BEGIN

Definition panel_off : panel := mk_panel false None AXS15231B_WIDTH AXS15231B_HEIGHT AXS15231B_WIDTH false.
Definition with_fb (fb : list Z) (p : panel) : panel :=
  mk_panel (s_spi p) (Some fb) (s_width p) (s_height p) (s_stride p) (s_swap_buf p).

(** A transaction: command, address and data, or more data for the last one. *)
Inductive spi_event :=
| Transmit (cmd addr : Z) (data : list Z)
| Continue (data : list Z)
| Backlight (on : bool).

Definition qspi_write_command (lcd_cmd : Z) : spi_event := Transmit QSPI_CMD_REG_WRITE (u32 (Z.shiftl lcd_cmd 8)) [].
Definition qspi_write_cmd_data8 (lcd_cmd d : Z) : spi_event := Transmit QSPI_CMD_REG_WRITE (u32 (Z.shiftl lcd_cmd 8)) [u8 d].
Definition qspi_write_cmd_bytes (lcd_cmd : Z) (data : list Z) : spi_event :=
  if (length data =? 0)%nat then qspi_write_command lcd_cmd
  else Transmit QSPI_CMD_REG_WRITE (u32 (Z.shiftl lcd_cmd 8)) data.
Definition qspi_write_cmd_d16d16 (lcd_cmd d1 d2 : Z) : spi_event :=
  let d1 := u16 d1 in let d2 := u16 d2 in
  Transmit QSPI_CMD_REG_WRITE (u32 (Z.shiftl lcd_cmd 8))
    [u8 (Z.shiftr d1 8); Z.land d1 0xFF; u8 (Z.shiftr d2 8); Z.land d2 0xFF].

(** * Drawing *)

(** [s_fb[k] = color] for [n] places from [k] on. *)
Fixpoint fill_run (n : nat) (k color : Z) (fb : list Z) : option (list Z) :=
  match n with
  | O => Some fb
  | S n' =>
      if (0 <=? k) && (k <? Z.of_nat (length fb)) then fill_run n' (k + 1) color (<[Z.to_nat k := color]> fb) else None
  end.

(** The columns from [x] on in [n] rows from [row] on. *)
Fixpoint fill_rows (n : nat) (row x w color stride : Z) (fb : list Z) : option (list Z) :=
  match n with
  | O => Some fb
  | S n' => fb' ← fill_run (Z.to_nat w) (row * stride + x) color fb; fill_rows n' (row + 1) x w color stride fb'
  end.

Definition axs15231b_fill_screen (color : Z) (p : panel) : option panel :=
  fb ← s_fb p; fb ← fill_rows (Z.to_nat (s_height p)) 0 0 (s_width p) color (s_stride p) fb; Some (with_fb fb p).

Definition axs15231b_fill_rect (x y w h color : Z) (p : panel) : option panel :=
  if (x <? 0) || (y <? 0) || (s_width p <? x + w) || (s_height p <? y + h) then Some p else
  fb ← s_fb p; fb ← fill_rows (Z.to_nat h) y x w color (s_stride p) fb; Some (with_fb fb p).

(** * Flushing *)

(** A pixel lies in memory with its low byte first; the swap sends the high byte first. *)
Definition swapped (pixel : Z) : list Z := [u8 (Z.shiftr pixel 8); u8 pixel].

(** The chunks of one row; [first]: nothing has been sent yet. *)
Fixpoint flush_row (fuel : nat) (fb : list Z) (at_ remaining : Z) (first : bool) : option (list spi_event * bool) :=
  if remaining <=? 0 then Some ([], first) else
  match fuel with
  | O => None
  | S fuel' =>
      let chunk := if remaining <? SWAP_BUF_PIXELS then remaining else SWAP_BUF_PIXELS in
      let pixels := take (Z.to_nat chunk) (drop (Z.to_nat at_) fb) in
      if (at_ <? 0) || negb (length pixels =? Z.to_nat chunk)%nat then None else
      let data := pixels ≫= swapped in
      let e := if first then Transmit QSPI_CMD_DATA_WRITE QSPI_DATA_ADDR data else Continue data in
      '(es, first') ← flush_row fuel' fb (at_ + chunk) (remaining - chunk) false;
      Some (e :: es, first')
  end.

Fixpoint flush_rows (n : nat) (row : Z) (p : panel) (fb : list Z) (first : bool) : option (list spi_event) :=
  match n with
  | O => Some []
  | S n' =>
      '(es, first') ← flush_row (Z.to_nat (s_width p)) fb (row * s_stride p) (s_width p) first;
      es' ← flush_rows n' (row + 1) p fb first';
      Some (es ++ es')
  end.

Definition axs15231b_flush (p : panel) : option (list spi_event) :=
  match s_spi p, s_fb p, s_swap_buf p with
  | true, Some fb, true =>
      es ← flush_rows (Z.to_nat (s_height p)) 0 p fb true;
      Some (qspi_write_cmd_d16d16 CASET 0 (s_width p - 1) :: qspi_write_cmd_d16d16 RASET 0 (s_height p - 1) ::
            qspi_write_command RAMWR :: es)
  | _, _, _ => Some []
  end.

(** * Start *)

Definition init_bb : list Z :=
  [0; 0; 0; 0; 0; 0; 90; 165].
Definition init_a0 : list Z :=
  [192; 16; 0; 2; 0; 0; 4; 63; 32; 5; 63; 63; 0; 0; 0; 0; 0].
Definition init_a2 : list Z :=
  [48; 60; 36; 20; 208; 32; 255; 224; 64; 25; 128; 128; 128; 32; 249; 16; 2; 255; 255; 240; 144; 1; 50; 160; 145;
   224; 32; 127; 255; 0; 90].
Definition init_d0 : list Z :=
  [224; 64; 81; 36; 8; 5; 16; 1; 32; 21; 194; 66; 34; 34; 170; 3; 16; 18; 96; 20; 30; 81; 21; 0; 138; 32; 0; 3; 58;
   18].
Definition init_a3 : list Z :=
  [160; 6; 170; 0; 8; 2; 10; 4; 4; 4; 4; 4; 4; 4; 4; 4; 4; 4; 4; 0; 85; 85].
Definition init_c1 : list Z :=
  [49; 4; 2; 2; 113; 5; 36; 85; 2; 0; 65; 0; 83; 255; 255; 255; 79; 82; 0; 79; 82; 0; 69; 59; 11; 2; 13; 0; 255; 64].
Definition init_c3 : list Z :=
  [0; 0; 0; 80; 3; 0; 0; 0; 1; 128; 1].
Definition init_c4 : list Z :=
  [0; 36; 51; 128; 0; 234; 100; 50; 200; 100; 200; 50; 144; 144; 17; 6; 220; 250; 0; 0; 128; 254; 16; 16; 0; 10;
   10; 68; 80].
Definition init_c5 : list Z :=
  [24; 0; 0; 3; 254; 58; 74; 32; 48; 16; 136; 222; 13; 8; 15; 15; 1; 58; 74; 32; 16; 16; 0].
Definition init_c6 : list Z :=
  [5; 10; 5; 10; 0; 224; 46; 11; 18; 34; 18; 34; 1; 3; 0; 63; 106; 24; 200; 34].
Definition init_c7 : list Z :=
  [80; 50; 40; 0; 162; 128; 143; 0; 128; 255; 7; 17; 156; 103; 255; 36; 12; 13; 14; 15].
Definition init_c9 : list Z :=
  [51; 68; 68; 1].
Definition init_cf : list Z :=
  [44; 30; 136; 88; 19; 24; 86; 24; 30; 104; 136; 0; 101; 9; 34; 196; 12; 119; 34; 68; 170; 85; 8; 8; 18; 160; 8].
Definition init_d5 : list Z :=
  [64; 142; 141; 1; 53; 4; 146; 116; 4; 146; 116; 4; 8; 106; 4; 70; 3; 3; 3; 3; 130; 1; 3; 0; 224; 81; 161; 0; 0; 0].
Definition init_d6 : list Z :=
  [16; 50; 84; 118; 152; 186; 220; 254; 147; 0; 1; 131; 7; 7; 0; 7; 7; 0; 3; 3; 3; 3; 3; 3; 0; 132; 0; 32; 1; 0].
Definition init_d7 : list Z :=
  [3; 1; 11; 9; 15; 13; 30; 31; 24; 29; 31; 25; 64; 142; 4; 0; 32; 160; 31].
Definition init_d8 : list Z :=
  [2; 0; 10; 8; 14; 12; 30; 31; 24; 29; 31; 25].
Definition init_d9 : list Z :=
  [31; 31; 31; 31; 31; 31; 31; 31; 31; 31; 31; 31].
Definition init_dd : list Z :=
  [31; 31; 31; 31; 31; 31; 31; 31; 31; 31; 31; 31].
Definition init_df : list Z :=
  [68; 115; 75; 105; 0; 10; 2; 144].
Definition init_e0 : list Z :=
  [59; 40; 16; 22; 12; 6; 17; 40; 92; 33; 13; 53; 19; 44; 51; 40; 13].
Definition init_e1 : list Z :=
  [55; 40; 16; 22; 11; 6; 17; 40; 92; 33; 13; 53; 20; 44; 51; 40; 15].
Definition init_e2 : list Z :=
  [59; 7; 18; 24; 14; 13; 23; 53; 68; 50; 12; 20; 20; 54; 58; 47; 13].
Definition init_e3 : list Z :=
  [55; 7; 18; 24; 14; 13; 23; 53; 68; 50; 12; 20; 20; 54; 50; 47; 15].
Definition init_e4 : list Z :=
  [59; 7; 18; 24; 14; 13; 23; 57; 68; 46; 12; 20; 20; 54; 58; 47; 13].
Definition init_e5 : list Z :=
  [55; 7; 18; 24; 14; 13; 23; 57; 68; 46; 12; 20; 20; 54; 58; 47; 15].
Definition init_a4_1 : list Z :=
  [133; 133; 149; 130; 175; 170; 170; 128; 16; 48; 64; 64; 32; 255; 96; 48].
Definition init_a4_2 : list Z :=
  [133; 133; 149; 133].
Definition init_bb2 : list Z :=
  [0; 0; 0; 0; 0; 0; 0; 0].

(** Command, bytes, milliseconds to wait. *)
Definition s_init_cmds : list (Z * list Z * Z) :=
  [(187, init_bb, 0); (160, init_a0, 0); (162, init_a2, 0); (208, init_d0, 0); (163, init_a3, 0);
   (193, init_c1, 0); (195, init_c3, 0); (196, init_c4, 0); (197, init_c5, 0); (198, init_c6, 0);
   (199, init_c7, 0); (201, init_c9, 0); (207, init_cf, 0); (213, init_d5, 0); (214, init_d6, 0);
   (215, init_d7, 0); (216, init_d8, 0); (217, init_d9, 0); (221, init_dd, 0); (223, init_df, 0);
   (224, init_e0, 0); (225, init_e1, 0); (226, init_e2, 0); (227, init_e3, 0); (228, init_e4, 0);
   (229, init_e5, 0); (164, init_a4_1, 0); (164, init_a4_2, 0); (187, init_bb2, 0); (SLPOUT, [], 200);
   (DISPON, [], 100)].

(** [bus], [device]: the errors of the SPI driver; [fb_ok], [swap_ok]: the allocations. *)
Definition axs15231b_init (bus device : esp_err_t) (fb_ok swap_ok : bool) (p : panel)
  : option (esp_err_t * panel * list spi_event) :=
  if negb (bool_decide (bus = ESP_OK)) then Some (bus, p, []) else
  if negb (bool_decide (device = ESP_OK)) then Some (device, p, []) else
  let p := mk_panel true (s_fb p) (s_width p) (s_height p) (s_stride p) (s_swap_buf p) in
  if negb fb_ok then Some (ESP_ERR_NO_MEM, mk_panel true None (s_width p) (s_height p) (s_stride p) (s_swap_buf p), []) else
  let p := with_fb (replicate (Z.to_nat (s_width p * s_height p)) 0) p in
  if negb swap_ok then
    Some (ESP_ERR_NO_MEM, mk_panel true (s_fb p) (s_width p) (s_height p) (s_stride p) false, []) else
  let p := mk_panel true (s_fb p) (s_width p) (s_height p) (s_stride p) true in
  p ← axs15231b_fill_screen 0 p;
  es ← axs15231b_flush p;
  Some (ESP_OK, p,
    qspi_write_command SWRESET :: ((λ '(cmd, data, _), qspi_write_cmd_bytes cmd data) <$> s_init_cmds) ++
    [qspi_write_cmd_data8 MADCTL 0; qspi_write_cmd_data8 COLMOD 0x55] ++ es ++ [Backlight true]).

(** * The buffer as a plane of colours *)

Definition picture := Z → Z → Z.
Definition on_panel (p : panel) (x y : Z) : Prop := (0 <= x < s_width p) ∧ (0 <= y < s_height p).

(** A panel that is up, with its buffer. *)
Record panel_shows (p : panel) (c : picture) : Prop := {
  ps_up : s_spi p = true ∧ s_swap_buf p = true;
  ps_size : 0 < s_width p ∧ 0 < s_height p ∧ s_stride p = s_width p;
  ps_fb : ∃ fb, s_fb p = Some fb ∧ Z.of_nat (length fb) = s_width p * s_height p ∧
    ∀ x y, on_panel p x y → fb !! Z.to_nat (y * s_width p + x) = Some (c x y);
}.

(** [fb] holds the colours of [c], [W] to a row. *)
Definition fb_holds (W H : Z) (fb : list Z) (c : picture) : Prop :=
  Z.of_nat (length fb) = W * H ∧ ∀ x y, 0 <= x < W → 0 <= y < H → fb !! Z.to_nat (y * W + x) = Some (c x y).

Lemma pixel_inj W x y x' y' : 0 <= x < W → 0 <= x' < W → y * W + x = y' * W + x' → x = x' ∧ y = y'.
Proof. intros Hx Hx' E. assert (y = y') as <- by nia. lia. Qed.

Lemma fill_run_holds W H n : ∀ x y color fb c,
  fb_holds W H fb c → 0 <= x → x + Z.of_nat n <= W → 0 <= y < H →
  ∃ fb', fill_run n (y * W + x) color fb = Some fb' ∧
    fb_holds W H fb' (λ x' y', if bool_decide (y' = y ∧ x <= x' < x + Z.of_nat n) then color else c x' y').
Proof.
  induction n as [|n IH]; intros x y color fb c [Hl Hc] Hx Hn Hy; cbn [fill_run].
  { exists fb. split; [done|]. split; [done|]. intros x' y' Hx' Hy'. rewrite bool_decide_false by lia. by apply Hc. }
  rewrite (proj2 (Z.leb_le 0 _)), (proj2 (Z.ltb_lt _ _)) by nia. cbn [andb].
  assert (fb_holds W H (<[Z.to_nat (y * W + x) := color]> fb)
    (λ x' y', if bool_decide (y' = y ∧ x' = x) then color else c x' y')) as H1.
  { split; [by rewrite length_insert|]. intros x' y' Hx' Hy'. case_bool_decide as E.
    - destruct E as [-> ->]. apply list_lookup_insert_eq. nia.
    - rewrite list_lookup_insert_ne; [by apply Hc|]. intros Ek. apply E.
      destruct (pixel_inj W x y x' y') as [-> ->]; [lia|lia|nia|done]. }
  destruct (IH (x + 1) y color _ _ H1) as (fb' & Hf & Hl' & Hc'); [lia..|].
  replace (y * W + x + 1) with (y * W + (x + 1)) by lia. exists fb'. split; [done|]. split; [done|].
  intros x' y' Hx' Hy'. rewrite Hc' by done. f_equal. repeat case_bool_decide; try done; exfalso; lia.
Qed.

Lemma fill_rows_holds W H n : ∀ y x w color fb c,
  fb_holds W H fb c → 0 <= x → 0 <= w → x + w <= W → 0 <= y → y + Z.of_nat n <= H →
  ∃ fb', fill_rows n y x w color W fb = Some fb' ∧
    fb_holds W H fb' (λ x' y', if bool_decide (y <= y' < y + Z.of_nat n ∧ x <= x' < x + w) then color else c x' y').
Proof.
  induction n as [|n IH]; intros y x w color fb c Hc Hx Hw Hxw Hy Hn; cbn [fill_rows].
  { exists fb. split; [done|]. split; [apply Hc|]. intros x' y' Hx' Hy'. rewrite bool_decide_false by lia. by apply Hc. }
  destruct (fill_run_holds W H (Z.to_nat w) x y color fb c Hc) as (fb1 & -> & H1); [lia..|]. cbn [mbind option_bind].
  destruct (IH (y + 1) x w color fb1 _ H1) as (fb' & -> & Hl' & Hc'); [lia..|].
  exists fb'. split; [done|]. split; [done|]. intros x' y' Hx' Hy'. rewrite Hc' by done. f_equal.
  repeat case_bool_decide; try done; exfalso; lia.
Qed.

END

◆ **WHAT IS NEEDED**
Every line above from the line with "(** [s_fb[k] = color]" to the line with "fb ← s_fb p; fb ← fill_rows (Z.to_nat h)" is wanted, ends included; write them out exactly and add no other line.

◆ **SOLUTION**
(** [s_fb[k] = color] for [n] places from [k] on. *)
Fixpoint fill_run (n : nat) (k color : Z) (fb : list Z) : option (list Z) :=
  match n with
  | O => Some fb
  | S n' =>
      if (0 <=? k) && (k <? Z.of_nat (length fb)) then fill_run n' (k + 1) color (<[Z.to_nat k := color]> fb) else None
  end.

(** The columns from [x] on in [n] rows from [row] on. *)
Fixpoint fill_rows (n : nat) (row x w color stride : Z) (fb : list Z) : option (list Z) :=
  match n with
  | O => Some fb
  | S n' => fb' ← fill_run (Z.to_nat w) (row * stride + x) color fb; fill_rows n' (row + 1) x w color stride fb'
  end.

Definition axs15231b_fill_screen (color : Z) (p : panel) : option panel :=
  fb ← s_fb p; fb ← fill_rows (Z.to_nat (s_height p)) 0 0 (s_width p) color (s_stride p) fb; Some (with_fb fb p).

Definition axs15231b_fill_rect (x y w h color : Z) (p : panel) : option panel :=
  if (x <? 0) || (y <? 0) || (s_width p <? x + w) || (s_height p <? y + h) then Some p else
  fb ← s_fb p; fb ← fill_rows (Z.to_nat h) y x w color (s_stride p) fb; Some (with_fb fb p).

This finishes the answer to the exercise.